I hear the story time and time again about how many people are leaving the church these days because they feel it is outdated, irrelevant, and hypocritical. I have been sympathetic, as I have my own church baggage that has weighed me down over the years. But I've keep pursuing the church like a bad relationship that you can't quite let go of. Fortunately, it's been worth the fight and I've found a place of health and welcome. I guess I've become a little too comfortable, as sometimes the negative talk about church makes me sigh as I think the excuses are just a cop-out (it's easy to brush concerns aside when they aren't personally damaging you at the moment. How quickly we forget).

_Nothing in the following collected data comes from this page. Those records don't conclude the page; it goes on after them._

(** [str(t)] and [repr(t)] of an instant in UTC. *)
Definition time_str (t : datetime) : string :=
  String.string_of_list_ascii
    (map (λ c, if decide (c = "T"%char) then " "%char else c)
       (String.list_ascii_of_string (isoformat t))).
Definition time_repr (t : datetime) : string :=
  let '(y, m, d) := ord2ymd (date_of t) in
  let us := t mod us_per_day in
  let s := us / us_per_second in
  let frac := us mod us_per_second in
  let tail := if negb (frac =? 0) then [s mod 60; frac]
              else if negb (s mod 60 =? 0) then [s mod 60] else [] in
  "datetime.datetime(" +:+
  join ", " (map pretty ([y; m; d; s / 3600; s / 60 mod 60] ++ tail)) +:+
  ", tzinfo=datetime.timezone.utc)".

Fixpoint json_repr (v : json) : string :=
  match v with
  | JNull => "None"
  | JBool b => if b then "True" else "False"
  | JInt z => pretty z
  | JFloat f => float_repr f
  | JStr s => py_repr s
  | JTime t => time_repr t
  | JList l => "[" +:+ join ", " (map json_repr l) +:+ "]"
  | JObj d => "{" +:+ join ", " (map (λ '(k, x), py_repr k +:+ ": " +:+ json_repr x) d) +:+ "}"
  end.
(** [str(v)]. *)
Definition py_str (v : json) : string :=
  match v with JStr s => s | JTime t => time_str t | _ => json_repr v end.

Example py_str_example :
  py_str (JObj [("a", JList [JInt 1; JBool true; JNull; JStr "it's"]); ("b", JFloat (dec 5 1))]) =
  "{'a': [1, True, None, " +:+ String quote_char "it's" +:+ String quote_char "], 'b': 0.5}".
Proof. vm_compute. reflexivity. Qed.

But there are times when the truth slaps us in the face and we're confronted with the lies we tell ourselves and the guilt we carry. I had just sat through a workshop where we heard (yet again) how church attendance is declining and we ministers were challenged with the task of changing the way we do church before it dies completely. Sometimes the problems seem so insurmountable that the only thing we are capable of is shrugging in apathy and hope that a savior comes along. As I sat in my stupor surveying the room full of ministers, I went into my default mode when I'm feeling shame (thanks, Brene Brown)--I started judging others. I scoffed at the young guys in their trendy glasses and gotees, and the older guys trying to stay relevant with their iPads. I glared at the older women that were surely out of touch and thought that none of them would be able to save the church. I looked at the music minister and guessed he was just like the others, putting on a good show to drum up an emotional response. What a bunch of hypocrites.

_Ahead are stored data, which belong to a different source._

(* ===== verification/PyRegex.v ===== *)
(** * Regular expressions of Python's [re]

    The part of [re] the guardrails use: a backtracking matcher over the syntax of a
    pattern, with greedy repetition, word boundaries, the start of the text, and
    negative assertions; [search], [findall] and [subn] scan a text with it.  The
    matcher explores in the order of the source's alternatives, so the match it
    finds is the one [re] finds.  [lang] is what a pattern means; the matcher finds a
    match exactly where there is one. *)

From Stdlib Require Import Ascii.
From S2P Require Import Prelude PyFloat PyTime Ledger PyText.
Local Open Scope Z_scope.

(** A place in a text: what is before it, backwards, and what is after it. *)
Record place := mkPlace { before : list ascii; after : list ascii }.
Definition start_of (s : string) : place := mkPlace [] (String.list_ascii_of_string s).
Definition rest (p : place) : nat := length (after p).
Definition step (p : place) : option (ascii * place) :=
  match after p with [] => None | c :: r => Some (c, mkPlace (c :: before p) r) end.

Inductive regex :=
  | REmpty
  | RChar (class : ascii → bool)
  | RSeq (a b : regex)
  | RAlt (a b : regex)
  | RRepeat (lo : nat) (hi : option nat) (a : regex)
  | RBoundary
  | RStart
  | RNotAhead (a : regex)
  | RNotBehind (class : ascii → bool).

(** [\w]; in a text of Latin-1 characters these are the alphanumeric ones and [_]. *)
Definition is_word (c : ascii) : bool :=
  let n := ord c in
  ((48 <=? n) && (n <=? 57)) || ((65 <=? n) && (n <=? 90)) || (n =? 95) || ((97 <=? n) && (n <=? 122)) ||
  (n =? 170) || ((178 <=? n) && (n <=? 179)) || (n =? 181) || ((185 <=? n) && (n <=? 186)) ||
  ((188 <=? n) && (n <=? 190)) || ((192 <=? n) && negb (n =? 215) && negb (n =? 247)).
Definition word_at (o : option ascii) : bool := match o with Some c => is_word c | None => false end.
Definition at_boundary (p : place) : bool := negb (Bool.eqb (word_at (head (before p))) (word_at (head (after p)))).

(** ** The matcher *)

Section matcher.
Context {B : Type}.

Definition or_else (a b : option B) : option B := match a with Some _ => a | None => b end.

(** At most [n] further iterations, each consuming something, tried first. *)
Fixpoint more (body : (place → option B) → place → option B) (n : nat) (k : place → option B) (p : place) : option B :=
  match n with
  | O => k p
  | S n => or_else (body (λ q, if (rest q <? rest p)%nat then more body n k q else None) p) (k p)
  end.
(** Exactly [n] iterations. *)
Fixpoint times (body : (place → option B) → place → option B) (n : nat) (k : place → option B) : place → option B :=
  match n with
  | O => k
  | S n => body (times body n k)
  end.
End matcher.

(** The matcher with a continuation: the first way to match [r] at [p] that [k] accepts. *)
Fixpoint match_re {B : Type} (r : regex) (k : place → option B) (p : place) {struct r} : option B :=
  match r with
  | REmpty => k p
  | RChar class =>
      match step p with Some (c, q) => if class c then k q else None | None => None end
  | RSeq a b => match_re a (match_re b k) p
  | RAlt a b => or_else (match_re a k p) (match_re b k p)
  | RRepeat lo hi a =>
      times (match_re a) lo
        (λ q, more (match_re a) (match hi with Some h => h - lo | None => rest q end)%nat k q) p
  | RBoundary => if at_boundary p then k p else None
  | RStart => match before p with [] => k p | _ => None end
  | RNotAhead a => match match_re a Some p with Some _ => None | None => k p end
  | RNotBehind class => if match head (before p) with Some c => class c | None => false end then None else k p
  end.

(** Where the match of [r] at [p] ends. *)
Definition match_at (r : regex) (p : place) : option place := match_re r Some p.

(** ** What a pattern means *)

Fixpoint lang (r : regex) (p q : place) : Prop :=
  match r with
  | REmpty => q = p
  | RChar class => ∃ c, step p = Some (c, q) ∧ class c = true
  | RSeq a b => ∃ m, lang a p m ∧ lang b m q
  | RAlt a b => lang a p q ∨ lang b p q
  | RRepeat lo hi a =>
      ∃ m, nsteps (lang a) lo p m ∧
        match hi with
        | Some h => bsteps (λ x y, lang a x y ∧ (rest y < rest x)%nat) (h - lo) m q
        | None => rtc (λ x y, lang a x y ∧ (rest y < rest x)%nat) m q
        end
  | RBoundary => q = p ∧ at_boundary p = true
  | RStart => q = p ∧ before p = []
  | RNotAhead a => q = p ∧ ¬ ∃ m, lang a p m
  | RNotBehind class => q = p ∧ ∀ c, head (before p) = Some c → class c = false
  end.

(** The matcher of [r] finds what [k] accepts after a match of [r], if anything. *)
Definition decides {B : Type} (m : (place → option B) → place → option B) (L : place → place → Prop) : Prop :=
  ∀ k p, (∀ b, m k p = Some b → ∃ q, L p q ∧ k q = Some b) ∧
         (∀ q, L p q → k q ≠ None → m k p ≠ None).

Lemma or_else_Some {B : Type} (a b : option B) x : or_else a b = Some x → a = Some x ∨ a = None ∧ b = Some x.
Proof. destruct a; cbn; auto. Qed.
Lemma or_else_None {B : Type} (a b : option B) : or_else a b = None ↔ a = None ∧ b = None.
Proof. destruct a; cbn; naive_solver. Qed.

Lemma times_decides {B : Type} (m : (place → option B) → place → option B) L n : decides m L → decides (times m n) (nsteps L n).
Proof.
  intros Hm. induction n as [|n IH]; intros k p; cbn [times]; split.
  - intros b E. exists p. split; [constructor|done].
  - intros q Hq. by inversion Hq; subst.
  - intros b E. apply Hm in E as (q & Hq & E). apply IH in E as (q' & Hq' & E). exists q'. split; [by econstructor|done].
  - intros q Hq Hk. inversion Hq as [|? ? q' ? H1 H2]; subst. eapply (proj2 (Hm _ p)); [exact H1|]. by eapply IH.
Qed.

Lemma more_decides {B : Type} (m : (place → option B) → place → option B) L n :
  decides m L → decides (more m n) (bsteps (λ x y, L x y ∧ (rest y < rest x)%nat) n).
Proof.
  intros Hm. induction n as [|n IH]; intros k p; cbn [more]; split.
  - intros b E. exists p. split; [constructor|done].
  - intros q Hq. by inversion Hq; subst.
  - intros b [E|[_ E]]%or_else_Some.
    + apply Hm in E as (q & Hq & E). destruct (rest q <? rest p)%nat eqn:Hr; [|done]. apply Nat.ltb_lt in Hr.
      apply IH in E as (q' & Hq' & E). exists q'. split; [by eapply bsteps_l|done].
    + exists p. split; [apply bsteps_refl|done].
  - intros q Hq Hk [E1 E2]%or_else_None. inversion Hq as [|? ? q' ? [H1 Hr] H2]; subst; [done|].
    revert E1. eapply (proj2 (Hm _ p)); [exact H1|]. apply Nat.ltb_lt in Hr. rewrite Hr. by eapply IH.
Qed.

(** As many iterations as there are characters left are enough. *)
Lemma rtc_bounded (L : place → place → Prop) p q :
  rtc (λ x y, L x y ∧ (rest y < rest x)%nat) p q → bsteps (λ x y, L x y ∧ (rest y < rest x)%nat) (rest p) p q.
Proof.
  induction 1 as [p|p m q [H1 H2] _ IH]; [apply bsteps_refl|].
  eapply (bsteps_weaken (S (rest m))); [lia|]. by eapply bsteps_l.
Qed.
Lemma bsteps_closure (R : place → place → Prop) n p q : bsteps R n p q → rtc R p q.
Proof. induction 1; [apply rtc_refl|by eapply rtc_l]. Qed.

Theorem match_re_decides r : ∀ B : Type, decides (B:=B) (match_re r) (lang r).
Proof.
  induction r as [|class|a IHa b IHb|a IHa b IHb|lo hi a IHa| | |a IHa|class]; intros B k p; cbn [match_re lang].
  - split; [intros b E; by exists p|by intros q ->].
  - split.
    + intros b E. destruct (step p) as [[c q]|]; [|done]. destruct (class c) eqn:Ec; [|done]. exists q. split; [by exists c|done].
    + intros q (c & -> & ->) Hk. done.
  - split.
    + intros x E. apply IHa in E as (m & Hm & E). apply IHb in E as (q & Hq & E). exists q. split; [by exists m|done].
    + intros q (m & Hm & Hq) Hk. eapply (proj2 (IHa _ _ p)); [exact Hm|]. by eapply IHb.
  - split.
    + intros x [E|[_ E]]%or_else_Some; [apply IHa in E as (q & ? & ?)|apply IHb in E as (q & ? & ?)]; exists q; auto.
    + intros q [Hq|Hq] Hk [E1 E2]%or_else_None; [by eapply (proj2 (IHa _ k p))|by eapply (proj2 (IHb _ k p))].
  - split.
    + intros x E. apply (times_decides _ (lang a)) in E as (m & Hm & E); [|apply IHa].
      apply (more_decides _ (lang a)) in E as (q & Hq & E); [|apply IHa]. exists q. split; [|done].
      exists m. split; [done|]. destruct hi; [done|by eapply bsteps_closure].
    + intros q (m & Hm & Hq) Hk. eapply (proj2 (times_decides _ (lang a) lo (IHa B) _ p)); [exact Hm|].
      eapply (proj2 (more_decides _ (lang a) _ (IHa B) _ m)); [|exact Hk]. destruct hi; [done|by apply rtc_bounded].
  - destruct (at_boundary p); split; [intros b E; by exists p|by intros q [-> _]|done|by intros q [_ ?]].
  - destruct (before p); split; [intros b E; by exists p|by intros q [-> _]|done|by intros q [_ ?]].
  - pose proof (IHa place Some p) as [H1 H2]. destruct (match_re a Some p) as [m|] eqn:E; split; try done.
    + intros q [_ []]. destruct (H1 m eq_refl) as (m' & Hm & _). by exists m'.
    + intros b Ek. exists p. split; [split; [done|]|done]. intros (m & Hm). by apply (H2 m).
    + by intros q [-> _].
  - destruct (head (before p)) as [c|]; [destruct (class c) eqn:Ec|]; split; try done.
    + intros q [_ H]. by rewrite (H c eq_refl) in Ec.
    + intros b E. exists p. split; [split; [done|by intros ? [= <-]]|done].
    + by intros q [-> _].
    + intros b E. by exists p.
    + by intros q [-> _].
Qed.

Friends, I think that sitting down and judging a room full of ministers is a new personal low.
But the shame didn't hit me until we began singing the next song, David Crowder's version of "Oh How He Loves Us":
The truth is I have such a hope for the church. Yes, it is broken, but so was Christ's body, which became our salvation. Yes, it seems hopeless, but sometimes the old ways have to die so that something new can be born. Looking around the room again, I could see God's handiwork in our motley group. It's true that we are all messy and imperfect, but we are all called by God, perhaps for that very reason. Just like the prophets, we were not called for who we are or what we can do, but for how God can work through us (sometimes in spite of us). There is beauty in our fumbling attempts at worship, there is a spark of rebirth in each of our creative attempts to share God's mysterious Word.